WORK TO BE COMPLETED: In the entries that follow, the line with "tf_header : exists" opens the range and the line with "intros Hv. exc_inv" closes it; repeat that range exactly, both lines included.

(Records excerpted from a collection)
= Beginning of Section =
(* ===== verification/Bud11.v ===== *)
(** * BUD-11 tokens (proxy/blossom/src/nostr.ts)

    [verifyAuthToken]: the kind-24242 event that authorises a blob operation. *)

From Stdlib Require Import QArith.
From S2P Require Import Prelude Js Http Db Nip98.
#[local] Open Scope Z_scope.

Inductive BlossomAction := Get | Upload | List | Delete | Media.

Definition action_string (a : BlossomAction) : string :=
  match a with Get => "get" | Upload => "upload" | List => "list" | Delete => "delete" | Media => "media" end.

Record AuthError := { ae_message : string; ae_status : Z }.

Definition auth_error {A} (m : string) (st : Z) : exc AuthError A :=
  Throw {| ae_message := m; ae_status := st |}.

Section Bud11.
Context `{Nostr}.

Definition parseAuthHeader (authHeader : string) : exc AuthError Event :=
  match decodeEvent (strip_scheme authHeader) with
  | Some e => Ok e
  | None => auth_error "Malformed Authorization event" 400
  end.

(** [tags.filter((t) => t[0] === "x").map((t) => t[1]?.toLowerCase())] *)
Definition xTags (tags : list (list string)) : list (option string) :=
  omap (fun t => match t with
                 | k :: rest => if String.eqb k "x" then Some (toLowerCase <$> head rest) else None
                 | [] => None
                 end) tags.

(** [expirationTag ? Number(expirationTag) : NaN] with the finiteness check. *)
Definition expires_after (tag : option string) (now : Z) : bool :=
  match tag with
  | None => false
  | Some s => if String.eqb s "" then false
              else match Number_string s with Fin q => negb (Qle_bool q (inject_Z now)) | _ => false end
  end.

(** [opts.hash], as an [if (opts.hash)] reads it. *)
Definition given (hash : option string) : option string :=
  match hash with Some h => if String.eqb h "" then None else Some h | None => None end.

(** The messages quote the tag's name with double quotes in the source. *)
Definition check_scope (xs : list (option string)) (hash : option string) (requireHashScope : bool)
  : exc AuthError unit :=
  match given hash with
  | Some h =>
      if bool_decide (xs <> []) then
        if bool_decide (Some (toLowerCase h) ∈ xs) then Ok tt
        else auth_error "Authorization event's 'x' tag does not match the target blob hash" 401
      else if requireHashScope then
        auth_error "Authorization event must include an 'x' tag for the target blob hash" 401
      else Ok tt
  | None =>
      if requireHashScope && bool_decide (xs = []) then
        auth_error "Authorization event must include an 'x' tag for the target blob hash" 401
      else Ok tt
  end.

(** [now] is in seconds; the result is the signer's npub. *)
Definition verifyAuthToken (now : Z) (authHeader : option string) (action : BlossomAction)
    (hash : option string) (requireHashScope : bool) : exc AuthError string := (
  match given authHeader with
  | None => auth_error "Missing Authorization header" 401
  | Some h =>
      let! event := parseAuthHeader h in
      throw_if negb (verifyEvent event)
        with {| ae_message := "Invalid Nostr signature"; ae_status := 401 |} then
      throw_if negb (num_eqZ (ev_kind event) 24242)
        with {| ae_message := "Authorization event must be kind 24242"; ae_status := 401 |} then
      throw_if num_gt (ev_created_at event) now
        with {| ae_message := "Authorization event created_at must be in the past"; ae_status := 401 |} then
      throw_if negb (expires_after (tag_value "expiration" (ev_tags event)) now)
        with {| ae_message := "Authorization event is missing a valid future expiration tag"; ae_status := 401 |} then
      throw_if negb (bool_decide (tag_value "t" (ev_tags event) = Some (action_string action)))
        with {| ae_message := "Authorization event must have a 't' tag of '" +:+ action_string action +:+ "'";
                ae_status := 401 |} then
      let! _ := check_scope (xTags (ev_tags event)) hash requireHashScope in
      Ok (npubEncode (ev_pubkey event))
  end)%exc.

(** ** What an accepted token says *)

Record token_for (now : Z) (authHeader : option string) (action : BlossomAction) (e : Event) : Prop := {
  tf_header : exists h, given authHeader = Some h /\ decodeEvent (strip_scheme h) = Some e;
  tf_signed : verifyEvent e = true;
  tf_kind : num_eqZ (ev_kind e) 24242 = true;
  tf_past : num_gt (ev_created_at e) now = false;
  tf_live : expires_after (tag_value "expiration" (ev_tags e)) now = true;
  tf_action : tag_value "t" (ev_tags e) = Some (action_string action)
}.

Lemma verifyAuthToken_Ok now hdr action hash scope npub :
  verifyAuthToken now hdr action hash scope = Ok npub <->
  exists e, token_for now hdr action e /\ check_scope (xTags (ev_tags e)) hash scope = Ok tt /\
    npub = npubEncode (ev_pubkey e).
Proof.
  unfold verifyAuthToken. split.
  - destruct (given hdr) as [h|] eqn:Eh; [|done].
    intros Hv. exc_inv Hv. unfold parseAuthHeader in *.
    destruct (decodeEvent (strip_scheme h)) as [e|] eqn:Ed; [|done]. simplify_eq. zbool.
    exists v. split; [constructor; try done; eauto|]. by destruct v0.
  - intros (e & [(h & -> & Hd) Hs Hk Hp Hl Ha] & Hsc & ->).
    unfold parseAuthHeader. rewrite Hd. simpl. rewrite Hs, Hk, Hp, Hl, Ha. simpl.
    rewrite bool_decide_eq_true_2 by done. simpl. by rewrite Hsc.
Qed.

(** An x tag, and an x tag whose value is the hash in any case. *)
Definition has_x_tag (tags : list (list string)) : Prop :=
  exists t, t ∈ tags /\ t !! 0%nat = Some "x".
Definition names_hash (tags : list (list string)) (h : string) : Prop :=
  exists t x, t ∈ tags /\ t !! 0%nat = Some "x" /\ t !! 1%nat = Some x /\ toLowerCase x = toLowerCase h.

(** What the tags must say for a call with this target hash and scope. An empty
    hash counts as none, as [if (opts.hash)] reads it. *)
Definition scope_ok (tags : list (list string)) (hash : option string) (scope : bool) : Prop :=
  match given hash with
  | Some h => names_hash tags h \/ (scope = false /\ ~ has_x_tag tags)
  | None => scope = true -> has_x_tag tags
  end.

Lemma xTags_names tags h : Some (toLowerCase h) ∈ xTags tags <-> names_hash tags h.
Proof.
  unfold xTags, names_hash. rewrite list_elem_of_omap. split.
  - intros (t & Hin & Heq). destruct t as [|k rest]; [done|].
    destruct (String.eqb k "x") eqn:Ek; [|done]. apply String.eqb_eq in Ek as ->.
    destruct rest as [|x rest]; [done|]. simpl in Heq. simplify_eq. by exists ("x" :: x :: rest), x.
  - intros (t & x & Hin & H0 & H1 & Hx). exists t. split; [done|].
    destruct t as [|k [|y rest]]; try done. simpl in *. simplify_eq. by rewrite Hx.
Qed.

Lemma xTags_nil tags : xTags tags = [] <-> ~ has_x_tag tags.
Proof.
  unfold xTags, has_x_tag. split.
  - intros He (t & Hin & H0). destruct t as [|k rest]; [done|]. simpl in H0. simplify_eq.
    assert (toLowerCase <$> head rest ∈ xTags tags) as Hx; [|unfold xTags in Hx; rewrite He in Hx; by apply not_elem_of_nil in Hx].
    apply list_elem_of_omap. by exists ("x" :: rest).
  - intros Hno. destruct (omap _ tags) as [|o l] eqn:E; [done|]. exfalso. apply Hno.
    assert (o ∈ xTags tags) as (t & Hin & Heq)%list_elem_of_omap by (unfold xTags; rewrite E; left).
    exists t. split; [done|]. destruct t as [|k rest]; [done|].
    destruct (String.eqb k "x") eqn:Ek; [|done]. by apply String.eqb_eq in Ek as ->.
Qed.

Lemma check_scope_ok tags hash scope : check_scope (xTags tags) hash scope = Ok tt <-> scope_ok tags hash scope.
Proof.
  unfold check_scope, scope_ok. destruct (given hash) as [h|].
  - rewrite <- xTags_names, <- xTags_nil. case_bool_decide as Hne.
    + case_bool_decide; naive_solver.
    + rewrite Hne, elem_of_nil. destruct scope; naive_solver.
  - destruct scope; simpl; [|naive_solver]. case_bool_decide as Hx.
    + apply xTags_nil in Hx. naive_solver.
    + rewrite xTags_nil in Hx. split; [|done]. intros _ _.
      destruct (decide (Exists (fun t => t !! 0%nat = Some "x") tags)) as [He|He].
      * apply Exists_exists in He as (t & ? & ?). by exists t.
      * exfalso. apply Hx. intros (t & ? & ?). apply He, Exists_exists. by exists t.
Qed.

(** ** Properties *)

(** C20: the token check accepts exactly the tokens it should, whatever the
    action, the hash and the scope asked for. A header is accepted for an npub
    precisely when it decodes to an event that is correctly signed, of kind
    24242, already created, not yet expired and for this action, whose signer
    is that npub, and whose x tags suit the call: with a target hash, one of
    them names it, or the scope is not required and there is none at all; with
    no target hash (the early check of an upload, a listing), there is one, or
    the scope is not required. *)
Theorem verifyAuthToken_exact now hdr action hash scope npub :
  verifyAuthToken now hdr action hash scope = Ok npub <->
  exists e, token_for now hdr action e /\ npub = npubEncode (ev_pubkey e) /\
    scope_ok (ev_tags e) hash scope.
Proof.
  rewrite verifyAuthToken_Ok. setoid_rewrite check_scope_ok. naive_solver.
Qed.

(** The check before the body is read never refuses an upload that the
    check against the real hash would accept, and accepts the same signer. *)
Theorem precheck_not_stricter now hdr action hash npub :
  verifyAuthToken now hdr action (Some hash) true = Ok npub -> hash <> "" ->
  verifyAuthToken now hdr action None true = Ok npub.
Proof.
  intros (e & Ht & Hsc & ->)%verifyAuthToken_Ok Hne. apply verifyAuthToken_Ok. exists e.
  split; [done|]. split; [|done]. unfold check_scope in *. simpl in *.
  rewrite (proj2 (String.eqb_neq hash "") Hne) in Hsc.
  destruct (bool_decide (xTags (ev_tags e) <> [])) eqn:Hx; [|done]. zbool.
  by rewrite bool_decide_eq_false_2.
Qed.

End Bud11.

(** ** Witnesses *)

Module Bud11Examples.
Import Nip98Examples.

Definition ev2 : Event :=
  {| ev_id := "i2"; ev_pubkey := "bob"; ev_created_at := num_Z (NOWS - 5); ev_kind := num_Z 24242;
     ev_tags := [["t"; "upload"]; ["expiration"; "1790812900"]; ["x"; "AB12"]]; ev_content := "Upload";
     ev_sig := "sig:bob" |}.
Definition hdr2 : string := "Nostr " +:+ encodeEvent ev2.

Lemma hdr2_reads : decodeEvent (strip_scheme hdr2) = Some ev2.
Proof. unfold hdr2. rewrite strip_scheme_header by apply encode_no_space. apply decode_encode. Qed.

Lemma hdr2_accepted : verifyAuthToken NOWS (Some hdr2) Upload (Some "ab12") true = Ok "npub1bob".
Proof.
  apply verifyAuthToken_Ok. exists ev2. split; [|split; reflexivity].
  constructor; [|reflexivity..]. exists hdr2. split; [reflexivity | apply hdr2_reads].
Qed.

Lemma precheck_not_stricter_witness : verifyAuthToken NOWS (Some hdr2) Upload None true = Ok "npub1bob".
Proof.
  apply (precheck_not_stricter NOWS (Some hdr2) Upload "ab12" "npub1bob" hdr2_accepted). discriminate.
Defined.
End Bud11Examples.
= End of Section =
TASK OUTPUT:
  tf_header : exists h, given authHeader = Some h /\ decodeEvent (strip_scheme h) = Some e;
  tf_signed : verifyEvent e = true;
  tf_kind : num_eqZ (ev_kind e) 24242 = true;
  tf_past : num_gt (ev_created_at e) now = false;
  tf_live : expires_after (tag_value "expiration" (ev_tags e)) now = true;
  tf_action : tag_value "t" (ev_tags e) = Some (action_string action)
}.

Lemma verifyAuthToken_Ok now hdr action hash scope npub :
  verifyAuthToken now hdr action hash scope = Ok npub <->
  exists e, token_for now hdr action e /\ check_scope (xTags (ev_tags e)) hash scope = Ok tt /\
    npub = npubEncode (ev_pubkey e).
Proof.
  unfold verifyAuthToken. split.
  - destruct (given hdr) as [h|] eqn:Eh; [|done].
    intros Hv. exc_inv Hv. unfold parseAuthHeader in *.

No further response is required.